Volcom, Inc.’s quarterly results continue to reflect the difficult retail environment as the company’s total consolidated revenues were $54.2 million for the second quarter, a 25% slide compared to $72.5 million in the second quarter of 2008.


Total revenues in the company’s U.S. segment, which includes revenues from the U.S., Canada, Japan and most other international territories outside of Europe, as well as the company’s branded retail stores, were $43.6 million, down 28% from $60.2 million in the prior-year period. In the U.S., men's product revenue decreased 30.8% to $23.8 million for Q2 compared with $34.4 million in the second quarter of 2008. Girls' product revenue decreased 27.1% to $12.1 million from $16.6 million in the second quarter of last year. Boys revenue, which includes the company’s kids line, decreased 18.9% to $4.3 million from $5.3 million in the second quarter of 2008.  Revenue from the Creedlers Footwear line decreased 4.7% to $927,000 versus $973,000 in the year-ago quarter. Revenue from the girls swimwear line decreased 27% to $1.2 million versus $1.7 million in Q2 last year.


Revenue from VLCM’s five largest accounts decreased 43% to $15.6 million in Q2, representing 36% of U.S. segment product sales, compared to $27.5 million in Q2 2008 when they represented 46% of the U.S. segment product sales.  Revenue from PacSun — Volcom’s largest customer — decreased 43% to $8.9 million for the quarter, representing 21% of total U.S. segment product revenue, compared with $5.8 million, or 27% of the U.S. business, in the comparable period in 2008. With the 22% increase in PSUN in the first quarter, the PacSun business for the first half of the year was down approximately 24%.
Excluding PacSun, revenue from the next four largest accounts also decreased 43% for the quarter.
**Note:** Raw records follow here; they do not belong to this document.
(** * Histories *)

(** The attempts a history hands out, and the attempts whose report took effect. *)
Definition handed `{LeasedRow R} (rs : list (receipt R)) : list (string * nat) :=
  flat_map (fun x => match x with
                     | Claimed _ _ rows => map (fun r => (row_id r, row_attempts r)) rows
                     | _ => [] end) rs.
Definition settled {R} (rs : list (receipt R)) : list (string * nat) :=
  flat_map (fun x => match x with Settled i n true => [(i, n)] | _ => [] end) rs.

Section histories.
Context {R : Type} `{LeasedRowLaws R}.
Implicit Types (t : list R) (r : R) (i : string) (q : transaction R).

(** What every transaction keeps. *)
Lemma transaction_ids q t : well_formed q -> unique_ids t -> unique_ids (apply_transaction q t).2.
Proof.
  unfold unique_ids. destruct q as [limit now lease el locked|i n f|r|f]; cbn [apply_transaction fst snd well_formed]; intros Hw Hu.
  - by rewrite claim_ids.
  - destruct (settle i n f t).1 eqn:E; [|by rewrite settle_false].
    rewrite settle_table by done. rewrite set_row_ids; [done|]. intros s. apply Hw.
  - destruct (get_row (row_id r) t) eqn:E; [done|]. rewrite map_app. apply NoDup_app.
    split; [done|]. split; [|apply NoDup_singleton]. simpl. intros x Hx ->%list_elem_of_singleton.
    apply list_elem_of_fmap in Hx as (s & Heq & Hs).
    pose proof (get_row_unique t s Hu Hs) as Hg. congruence.
  - rewrite ids_map; [done|]. intros s. apply Hw.
Qed.

(** A row is never removed, its attempt counter never falls, and an attempt that
    has ended stays ended. *)
Record row_grows (r s : R) : Prop := {
  rg_attempts : row_attempts r <= row_attempts s;
  rg_ended : row_running r = false -> row_attempts s = row_attempts r -> row_running s = false
}.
Revenue from accounts outside the five largest accounts decreased 14% to $27.6 million in the second quarter.
Operating profit in the U.S. fell 64.0% to $3.1 million for the quarter. Gross margins in the U.S jumped 260 basis points to 48.7% of sales versus 46.1% of sales in the year-ago period.


Total revenues in the company’s Europe segment were $5.9 million compared with $5.9 million in the same period in 2008.  The company narrowed its operating loss in Europe ever so slightly, posting a $2.2 million loss for Q2 in both years.


Total revenues in the Electric segment were $4.7 million compared with $6.4 million last year.  The operating loss widened in the Electric segment to $594,000 versus a loss of $89,000 in Q2 last year.
Electric's current distribution is said to be limited in many geographic regions and in certain channels-especially in Canada and Europe.  Management said they are now going after these opportunities and should see an increase in new door openings in the coming months.
Consolidated net income for the 2009 second quarter was $872,000, or 4 cents per diluted share, compared with $4.8 million, or 20 cents per diluted share in the comparable period in 2008.


VLCM currently expects total consolidated revenues for the 2009 third quarter of approximately $82 million to $85 million and earnings per diluted share in the range of 35 cents per share to 38 cents per share.